RICH AND SPECIALIZED PLANT–INSECT ASSOCIATIONS IN A MIDDLE–LATE PALEOCENE (58–60 MA) NEOTROPICAL RAINFOREST (BOGOTÁ FORMATION, COLOMBIA)

2021 
Plant predation by insects is a major driver of high plant diversity in modern tropical forests. Previous reports of leaf damage in middle–late Paleocene Neotropical rainforests of Cerrejon, Colombia, show that leaf herbivory was abundant but of low diversity, mainly inflicted by generalized feeders. Here, we present and describe plant-insect associations in leaf fossils from the middle–late Paleocene Bogota Formation, central Colombia, to test whether the high abundance and low richness of insect damage typified early evolving Neotropical rainforests.
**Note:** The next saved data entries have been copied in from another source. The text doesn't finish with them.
Definition box_tx (x : Wire) (p : E1000Pages) : Wire * E1000Pages :=
  match tx_ring p !! tdh x, tx_buf p !! tdh x with
  | Some dd, Some b =>
      if decide (tdh x <> tdt x /\ tx_addr dd = at_tx mem_place (tdh x) /\ Z.land (tx_cmd dd) 9 = 9) then
        (x <| sent ::= fun l => l ++ [take (Z.to_nat (tx_length dd)) b] |> <| tdh := next_of NUM_TX (tdh x) |>,
         p <| tx_ring ::= <[tdh x := dd <| tx_status := 1 |>]> |>)
      else (x, p)
  | _, _ => (x, p)
  end.

Definition box_card (w : Box) (p : E1000Pages) : Box * E1000Pages :=
  let '(x, p) := box_rx (box_wire w) p in
  let '(x, p) := box_tx x p in
  (w <| box_wire := x |> <| box_looks ::= Z.succ |>, p).

Definition box_write (a v : Z) (x : Wire) : Wire :=
  if decide (a = 0xE0000000 + REG_RDH) then x <| rdh := Z.to_nat v |>
  else if decide (a = 0xE0000000 + REG_RDT) then x <| rdt := Z.to_nat v |>
  else if decide (a = 0xE0000000 + REG_TDH) then x <| tdh := Z.to_nat v |>
  else if decide (a = 0xE0000000 + REG_TDT) then x <| tdt := Z.to_nat v |>
  else x.

#[export] Instance Box_machine : E1000Machine Box := {|
  e1_mmio := {|
    mmio_ports := {|
      inb := fun _ w => (w, 0); outb := fun _ _ w => w; inw := fun _ w => (w, 0); outw := fun _ _ w => w;
      in32 := fun p w => (w, (in32 p w.(box_pci)).2);
      out32 := fun p v w => w <| box_pci ::= out32 p v |> |};
    mm_r8 := fun _ w => (w, 0); mm_r16 := fun _ w => (w, 0);
    mm_r32 := fun a w => (w, if decide (a = 0xE0000000 + REG_TDT) then Z.of_nat (tdt (box_wire w))
      else if decide (a = 0xE0000000 + REG_STATUS) then 2 else 0x12005452);
    mm_w8 := fun _ _ w => w; mm_w16 := fun _ _ w => w; mm_w64 := fun _ _ w => w;
    mm_w32 := fun a v w => w <| box_wire ::= box_write a v |> |};
  PAGES_at := 0x100000;
  card := box_card |}.

Lemma e1000_box_rx_steps x p : rtc (card_step mem_place) (x, p) (box_rx x p).
Proof.
  unfold box_rx. destruct (incoming x) as [|f fs] eqn:Ei; [done|]. destruct (rx_ring p !! rdh x) as [dd|] eqn:Ed; [|done].
  destruct (rx_buf p !! rdh x) as [b|] eqn:Eb; [|done]. case_decide as Hc; [|done]. destruct Hc as (H1 & H2 & H3).
  apply rtc_once. by apply receives.
Qed.

Lemma box_rx_tx x p : tdh (box_rx x p).1 = tdh x /\ tdt (box_rx x p).1 = tdt x /\
  tx_ring (box_rx x p).2 = tx_ring p /\ tx_buf (box_rx x p).2 = tx_buf p.
Proof.
  unfold box_rx. destruct (incoming x) as [|f fs]; [done|]. destruct (rx_ring p !! rdh x); [|done].
  destruct (rx_buf p !! rdh x); [|done]. by case_decide.
Qed.

Lemma e1000_box_tx_steps x p : rtc (card_step mem_place) (x, p) (box_tx x p).
Proof.
  unfold box_tx. destruct (tx_ring p !! tdh x) as [dd|] eqn:Ed; [|done].
  destruct (tx_buf p !! tdh x) as [b|] eqn:Eb; [|done]. case_decide as Hc; [|done]. destruct Hc as (H1 & H2 & H3).
  apply rtc_once. by apply sends.
Qed.

#[export, refine] Instance Box_device : E1000Device Box mem_place := {| wire := box_wire |}.
Proof.
  - intros w p _. cbn [card Box_machine]. unfold box_card. pose proof (e1000_box_rx_steps (box_wire w) p) as Hr.
    destruct (box_rx _ _) as [x1 p1]. pose proof (e1000_box_tx_steps x1 p1) as Ht.
    destruct (box_tx _ _) as [x2 p2]. by transitivity (x1, p1).
  - intros w i _. change (box_write (0xE0000000 + REG_RDT) (Z.of_nat i) (box_wire w) = (box_wire w) <| rdt := i |>).
    unfold box_write. by rewrite decide_False, decide_True, Nat2Z.id.
  - intros w i _. change (box_write (0xE0000000 + REG_TDT) (Z.of_nat i) (box_wire w) = (box_wire w) <| tdt := i |>).
    unfold box_write. by rewrite 3!decide_False, decide_True, Nat2Z.id by done.
  - done.
  - intros w p [_ Ht]. exists 1%nat. split; [lia|]. cbn [looks card Box_machine fst snd]. unfold box_card.
    destruct (box_rx_tx (box_wire w) p) as (E1 & E2 & E3 & E4). destruct (box_rx _ _) as [x1 p1]. cbn [fst snd] in *.
    unfold box_tx. destruct Ht as [Eh|(Et & dd & b & Ed & Eb & Ea & Ec & _)].
    + destruct (tx_ring p1 !! tdh x1), (tx_buf p1 !! tdh x1); try (cbn; congruence).
      rewrite decide_False by (intros [Hne _]; congruence). cbn. congruence.
    + rewrite E3, E4, E1, Ed, Eb, E2, Ec, Et. case_decide as Hc; [done|]. cbn. rewrite E1.
      destruct (decide (tdh (box_wire w) = next_of NUM_TX (tdh (box_wire w)))) as [|Hne]; [done|].
      exfalso. apply Hc. split; [exact Hne|]. split; [exact Ea|reflexivity].
Defined.

(** An 82540EM behind a memory BAR. *)
Definition intel_function : PciMem := {| pm_latch := 0; pm_regs := map (fun r => (cfg_addr (0, 4, 0) r.1, r.2))
  [(0x00, 0x100E8086); (0x04, 0); (0x08, 0x02000003); (0x10, 0xE0000000)] |}.

Definition cold_box (frames : list bytes) : Box := {|
  box_wire := {| incoming := frames; sent := []; rdh := 0; rdt := 0; tdh := 0; tdt := 0 |};
  box_pci := intel_function; box_looks := 0 |}.

Definition started (frames : list bytes) : Box * E1000 * E1000Pages :=
  match probe None PAGES_zero (cold_box frames) with
  | (w, (p, Some n)) => (w, n, p)
  | (w, (p, None)) => (w, {| mmio := 0; phys_skew := None; mac := []; rx_packets := 0; rx_cur := 0; tx_wait := None |}, p)
  end.

Definition two_frames : list bytes := [[2; 0; 0; 65]; [2; 0; 0; 66; 67]].
Definition box_n : E1000 := (started two_frames).1.2.
Definition box_w : Box := (started two_frames).1.1.
Definition box_p : E1000Pages := (started two_frames).2.

Lemma e1000_box_probe : probe None PAGES_zero (cold_box two_frames) = (box_w, (box_p, Some box_n)).
Proof. vm_compute. reflexivity. Qed.

Lemma e1000_box_place : place_of box_n = mem_place.
Proof.
  assert (mmio box_n = 0xE0000000 /\ phys_skew box_n = None) as [Em Es] by (vm_compute; done).
  unfold place_of. by rewrite Em, Es.
Qed.

Lemma e1000_started_inv n (w : Box) p : ready n p -> fresh (box_wire w) -> place_of n = mem_place -> e1000_inv n w p.
Proof.
  intros Hr Hf E. pose proof (e1000_ready_rep n p (box_wire w) Hr Hf) as Hrep. pose proof (placed_place_of n) as Hp.
  rewrite E in Hrep, Hp. exact (proj1 (e1000_inv_rep n w p _ _ Hp Hrep)).
Qed.

Lemma e1000_box_inv : e1000_inv box_n box_w box_p.
Proof.
  assert (fresh (box_wire box_w)) as Hf by (vm_compute; split_and!; reflexivity).
  pose proof (e1000_probe_ready None PAGES_zero _ _ _ _ e1000_zero_shape e1000_box_probe) as Hr.
  exact (e1000_started_inv box_n box_w box_p Hr Hf e1000_box_place).
Qed.

(** ** Properties *)

Definition op_fits (op : NetOp) : Prop :=
  match op with
  | Poll room => (RX_BUF <= length room)%nat
  | Send pkt => (0 < length pkt <= TX_BUF)%nat
  end.

(** C11: Over a card that follows the data sheet and sends a posted packet within
    the 500,000 polls the driver waits, however it interleaves with polls and
    transmissions: every call returns, the frames received (at most 2048 bytes
    each) are the network's, each once, whole and in order, across any number of
    laps of the ring, and every packet is accepted and goes out once and in
    order. *)
Theorem e1000_streams {W} `{E1000Device W d} ops n (w : W) p :
  e1000_inv n w p -> Forall (fun f => (length f <= RX_BUF)%nat) (ins_of n (wire w) p) -> Forall op_fits ops ->
  exists n' w' p' fs, run_ops poll_rx_packet transmit ops n w p = (w', Ret (n', p', fs, packets ops)) /\
    e1000_inv n' w' p' /\ fs ++ ins_of n' (wire w') p' = ins_of n (wire w) p /\
    outs_of (wire w') p' = outs_of (wire w) p ++ packets ops.
Proof.
  intros Hi Hf Hops. destruct (run_ops_ok _ _ e1000_queues ops n w p Hi Hf Hops)
    as (n' & w' & p' & fs & gs & ps & E & Hi' & <-%list_eq_Forall2 & Ei & Eo & _ & Hps).
  specialize (Hps eq_refl) as ->.
  exists n', w', p', fs. cbn in Eo. rewrite map_id in Eo. by split_and!.
Qed.

Definition some_ops : list NetOp :=
  [Poll (replicate 2048 0); Send [70; 71]; Poll (replicate 2048 0); Send [72]; Poll (replicate 2048 0)].

Lemma e1000_streams_witness :
  exists n' w' p' fs, run_ops poll_rx_packet transmit some_ops box_n box_w box_p = (w', Ret (n', p', fs, [[70; 71]; [72]])) /\
    fs ++ ins_of n' (wire w') p' = two_frames /\ outs_of (wire w') p' = [[70; 71]; [72]].
Proof.
  destruct (e1000_streams some_ops box_n box_w box_p) as (n' & w' & p' & fs & E & _ & Ei & Eo).
  - exact e1000_box_inv.
  - apply (bool_decide_unpack _). vm_compute. exact I.
  - unfold some_ops. repeat (apply Forall_cons; split;
      [cbn [op_fits]; split_and?; apply Nat.leb_le; vm_compute; reflexivity|]). constructor.
  - exists n', w', p', fs. split; [exact E|]. split; [rewrite Ei|rewrite Eo]; vm_compute; reflexivity.
Defined.

(** From the second lap of the transmit ring on, the driver finds the command of
    the old packet in the descriptor it is about to fill, and a status that it has
    cleared itself: it takes the descriptor for one in use, and waits all its
    rounds for nothing ([waits_in_vain]). *)
Example second_lap_waits :
  match run_ops poll_rx_packet transmit (replicate 8 (Send [70])) box_n box_w box_p with
  | (w, Ret (n, p, _, _)) =>
      match reap n w p with
      | (w, Ret (n, p)) => tx_wait n = None /\ tdh (wire w) = tdt (wire w) /\
          option_map in_use (tx_ring p !! tdt (wire w)) = Some true
      | _ => False
      end
  | _ => False
  end.
Proof. vm_compute. split_and!; reflexivity. Qed.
The Bogota flora records the highest richness and frequency of insect-damage associations among comparable Paleocene floras in North America, Patagonia, and Europe, as well as the highest number of leaf mines and galling associations. These results indicate that by the middle–late Paleocene, plant-insect herbivore interactions were much more intense and host-specialized in Neotropical rainforests of the Bogota region than elsewhere. The rich and frequent galling associations, a distinctive feature of the Bogota flora, are consistent with the preferential use of canopy leaves by galling insects seen in modern Neotropical rainforests. Our results also indicate differences in plant-insect associations among Paleocene Neotropical rainforests, perhaps reflecting a geographically heterogeneous ecological recovery from the end-Cretaceous ecological crisis. Plant-insect associations in the Bogota flora also suggest a deep historical context for negative density-dependence as a potential driver (and maintainer) of the high plant diversity observed in modern Neotropical rainforests.